Immigration Courts are not a part of the Judiciary. They are in the Executive Branch of government and are referred to as Article One courts because of their legal basis in the U.S. Constitution. The thing is, my colleagues, these courts deal with societal, family, and personal values and interests as important as those heard by Article Three judges. They are courts of law that abide by a set of substantive and adjective laws. For practical reasons, they operate just like any judicial court: there is a judge, there are parties (one of them will be the government just like in criminal law), there are witnesses, and there are attorneys. Although the controversies are different, immigration proceedings also include a first appearance, motions hearings, a court trial, and a verdict. There is a burden of proof, rules of evidence and procedure, and the possibility of an appeal to a higher court (Board of Immigration Appeals). The fact that the terminology calls these hearings “master calendar”, “bond redetermination”, “credible fear”, or “individual hearing” does not make much difference. The cases are as different from those interpreted in an Article Three courtroom, as a criminal case differs from a civil or a family law proceeding.
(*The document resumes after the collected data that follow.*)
Definition __dfsw_dl_iterate_phdr
  (callback_trampoline callback data callback_label data_label : Z) : D Z :=
  let dipi := {| callback_trampoline := callback_trampoline;
                 dipi_callback := callback; dipi_data := data |} in
  set_ret_label 0 ;;;
  objs <- gets (fun s => loaded_objects (os s)) ;;
  dl_iterate_phdr (dl_iterate_phdr_cb dipi) objs.

Definition __dfsw_ctime_r (timep buf timep_label buf_label : Z) : D Z :=
  r <- call sys_ctime_r [timep; buf] ;;
  (if nonnull r then
     l <- dfsan_read_label timep sizeof_time_t ;;
     n <- strlen buf ;;
     dfsan_set_label l buf (n + 1) ;;;
     set_ret_label buf_label
   else set_ret_label 0) ;;;
  ret r.

Definition __dfsw_getcwd (buf size buf_label size_label : Z) : D Z :=
  r <- call sys_getcwd [buf; size] ;;
  (if nonnull r then
     n <- strlen r ;; clear r (n + 1) ;;; set_ret_label buf_label
   else set_ret_label 0) ;;;
  ret r.

Definition __dfsw_get_current_dir_name : D Z :=
  r <- call sys_get_current_dir_name [] ;;
  when (nonnull r) (n <- strlen r ;; clear r (n + 1)) ;;;
  set_ret_label 0 ;;; ret r.

Definition __dfsw_gethostname (name len name_label len_label : Z) : D Z :=
  r <- call sys_gethostname [name; len] ;;
  when (r =? 0) (n <- strlen name ;; clear name (n + 1)) ;;;
  set_ret_label 0 ;;; ret r.

Definition __dfsw_getrlimit (resource rlim resource_label rlim_label : Z) : D Z :=
  r <- call sys_getrlimit [resource; rlim] ;;
  when (r =? 0) (clear rlim sizeof_rlimit) ;;;
  set_ret_label 0 ;;; ret r.

Definition __dfsw_getrusage (who usage who_label usage_label : Z) : D Z :=
  r <- call sys_getrusage [who; usage] ;;
  when (r =? 0) (clear usage sizeof_rusage) ;;;
  set_ret_label 0 ;;; ret r.

Definition __dfsw_time (t t_label : Z) : D Z :=
  r <- call sys_time [t] ;;
  when (negb (r =? -1) && nonnull t) (clear t sizeof_time_t) ;;;
  set_ret_label 0 ;;; ret r.

Definition __dfsw_inet_pton (af src dst af_label src_label dst_label : Z) : D Z :=
  r <- call sys_inet_pton [af; src; dst] ;;
  when (r =? 1)
    (n <- strlen src ;;
     l <- dfsan_read_label src (n + 1) ;;
     dfsan_set_label l dst (if af =? AF_INET then sizeof_in_addr else sizeof_in6_addr)) ;;;
  set_ret_label 0 ;;; ret r.

Definition __dfsw_localtime_r (timep result timep_label result_label : Z) : D Z :=
  r <- call sys_localtime_r [timep; result] ;;
  (if nonnull r then
     l <- dfsan_read_label timep sizeof_time_t ;;
     dfsan_set_label l result sizeof_tm ;;;
     set_ret_label result_label
   else set_ret_label 0) ;;;
  ret r.
(* ===== verification/TagSetProofs.v ===== *)
(** * The meaning of tag sets

    What the nodes of a tag set (TagSet.v) stand for, and that the operations of
    [tag_set.rs] keep it: joining two labels adds nothing, and loses nothing unless a
    variable of one label hides a longer variable of the other one. *)

From S2P Require Import Prelude TagSet.
Local Open Scope Z_scope.

Abbreviation nbegin n := (seg_begin (node_seg n)).
Abbreviation nend n := (seg_end (node_seg n)).

(** ** Well-formed tries

    [den x] is the set of offsets that the way from the root to [x] stands for, and
    [one x] says that [x] ends a run of ones. *)
Section Wf.
Context (t : TagSet) (den : nat -> Z -> Prop) (one : nat -> Prop).

Record one_ok (x : nat) (n p : TagNode) : Prop := mkOneOk {
  oo_node : t !! x = Some n;
  oo_parent : t !! node_parent n = Some p;
  oo_up : node_parent n = 0%nat \/ one (node_parent n);
  oo_begin : 0 <= nbegin n < nend n;
  oo_end : nend p < nend n;
  oo_den o : den x o <-> den (node_parent n) o \/ nbegin n <= o < nend n;
  oo_prefix o : o < nend p -> den x o -> den (node_parent n) o;
  oo_next : nbegin n <= nend p -> node_right p = x
}.
Record wf : Prop := mkWf {
  wf_root : exists n, t !! 0%nat = Some n /\ nend n = 0 /\ nbegin n = 0;
  wf_root_den o : ~ den 0 o;
  wf_end x n : t !! x = Some n -> 0 <= nend n < 2 ^ 32;
  wf_den x n o : t !! x = Some n -> den x o -> 0 <= o < nend n;
  wf_left x n : t !! x = Some n -> node_left n <> 0%nat ->
    ~ one (node_left n) /\ exists m, t !! node_left n = Some m /\ nbegin m = nend n /\ nend n < nend m /\
      forall o, den (node_left n) o <-> den x o;
  wf_left_inj x y n m : t !! x = Some n -> t !! y = Some m -> node_left n <> 0%nat ->
    node_left n = node_left m -> x = y;
  wf_right x n : t !! x = Some n -> node_right n <> 0%nat ->
    one (node_right n) /\ exists m, t !! node_right n = Some m /\ nend n < nend m /\
      nbegin m <= nend n /\ forall o, den (node_right n) o <-> den x o \/ nend n <= o < nend m;
  wf_right_inj x y n m : t !! x = Some n -> t !! y = Some m -> node_right n <> 0%nat ->
    node_right n = node_right m -> x = y;
  wf_one x : one x -> x <> 0%nat /\ exists n p, one_ok x n p;
  wf_child x : one x -> exists y m, t !! y = Some m /\ node_right m = x
}.
End Wf.

(** Labels: the zero label and the nodes that end a run of ones. *)
Definition is_label (one : nat -> Prop) (x : nat) : Prop := x = 0%nat \/ one x.

(** Notes do not matter. *)
Definition same_node (n m : TagNode) : Prop :=
  node_left m = node_left n /\ node_right m = node_right n /\ node_parent m = node_parent n /\
  nbegin m = nbegin n /\ nend m = nend n.

Section Facts.
Context (t : TagSet) (den : nat -> Z -> Prop) (one : nat -> Prop) (Hwf : wf t den one).

Lemma one_lookup x : one x -> exists n, t !! x = Some n.
Proof. intros Hx. destruct (wf_one _ _ _ Hwf x Hx) as (_ & n & p & []). eauto. Qed.
Lemma label_lookup x : is_label one x -> exists n, t !! x = Some n.
Proof.
  intros [->|Hx]; [|by apply one_lookup]. destruct (wf_root _ _ _ Hwf) as (n & E & _). eauto.
Qed.
Lemma wf_length : (0 < length t)%nat.
Proof. destruct (wf_root _ _ _ Hwf) as (n & E & _). by eapply lookup_lt_Some. Qed.
Lemma not_one_fresh : ~ one (length t).
Proof. intros (n & E)%one_lookup. apply lookup_lt_Some in E. lia. Qed.
Lemma one_nonzero x : one x -> x <> 0%nat.
Proof. intros Hx. by destruct (wf_one _ _ _ Hwf x Hx). Qed.
Lemma one_end_pos x n : one x -> t !! x = Some n -> 0 < nend n.
Proof.
  intros Hx E. destruct (wf_one _ _ _ Hwf x Hx) as (_ & n' & p & []). simplify_eq. lia.
Qed.
End Facts.

(** ** Growing *)

(** More nodes, with what was there kept. *)
Record grown (t : TagSet) (den : nat -> Z -> Prop) (one : nat -> Prop)
  (t' : TagSet) (den' : nat -> Z -> Prop) (one' : nat -> Prop) : Prop := mkGrown {
  gr_wf : wf t' den' one';
  gr_length : (length t <= length t')%nat;
  gr_node x n : t !! x = Some n -> exists n', t' !! x = Some n' /\ nend n' = nend n;
  gr_den x n o : t !! x = Some n -> den' x o <-> den x o;
  gr_one x : one x -> one' x
}.
Lemma grown_refl t den one : wf t den one -> grown t den one t den one.
Proof. intros. split; eauto. Qed.
Lemma grown_trans t den one t1 den1 one1 t2 den2 one2 :
  grown t den one t1 den1 one1 -> grown t1 den1 one1 t2 den2 one2 -> grown t den one t2 den2 one2.
Proof.
  intros [_ L1 N1 D1 O1] [W2 L2 N2 D2 O2]. split; [done|lia| | |eauto].
  - intros x n E. destruct (N1 x n E) as (n1 & E1 & <-). eauto.
  - intros x n o E. destruct (N1 x n E) as (n1 & E1 & _). rewrite (D2 x n1), (D1 x n) by done. done.
Qed.
Lemma grown_label t den one t' den' one' x :
  grown t den one t' den' one' -> is_label one x -> is_label one' x.
Proof. intros Hg [->|Hx]; [by left|right; by eapply gr_one]. Qed.

(** Where a segment begins changes only to the end [e] of the new node, and what is
    left out then belongs to the new node. *)
Definition begins_kept (t : TagSet) (one : nat -> Prop) (t' : TagSet) (d : Z -> Prop) (e : Z) : Prop :=
  forall q nq nq', one q -> t !! q = Some nq -> t' !! q = Some nq' ->
    nbegin nq' = nbegin nq \/
    (nbegin nq <= nbegin nq' /\ nbegin nq' = e /\ forall o, nbegin nq <= o < e -> d o).
Lemma begins_kept_refl t one d e : begins_kept t one t d e.
Proof. intros q n n' _ E1 E2. left. congruence. Qed.

Definition ends_le (t : TagSet) (M : Z) : Prop := forall x n, t !! x = Some n -> nend n <= M.

(** [x] is reached: its end and its offsets, with at most one new node. *)
Record landed (t : TagSet) (den : nat -> Z -> Prop) (one : nat -> Prop) (d : Z -> Prop) (e : Z)
  (x : nat) (t' : TagSet) (den' : nat -> Z -> Prop) (one' : nat -> Prop) : Prop := mkLanded {
  ld_grown : grown t den one t' den' one';
  ld_end : exists n, t' !! x = Some n /\ nend n = e;
  ld_den o : den' x o <-> d o;
  ld_room : (length t' <= length t + 1)%nat;
  ld_begins : begins_kept t one t' d e;
  ld_bound M : e <= M -> ends_le t M -> ends_le t' M
}.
The skills required to interpret are the same as in any other type of court proceeding: There is a need for simultaneous and consecutive interpreting, as well as sight translation. Interpreters use equipment just the same (in fact, in many cases even the same brand), and the expected ethical and professional conduct of the interpreter is the same.
It is a fact that immigration court interpreters are disrespected by their client: the EOIR on a daily basis. There is no denial that they make little money, work long hours, and they do it solo, regardless of the complexity or duration of a hearing. It is also well-known that they are treated in humiliating fashion by being forced to jump through many administrative hoops that no other court interpreter will ever face, in part because they are subcontracted by a multinational agency that tries to keep control over the interpreters without physically being at the courthouse, but also in part because interpreters are not considered professionals, they are not acknowledged as officers of the court.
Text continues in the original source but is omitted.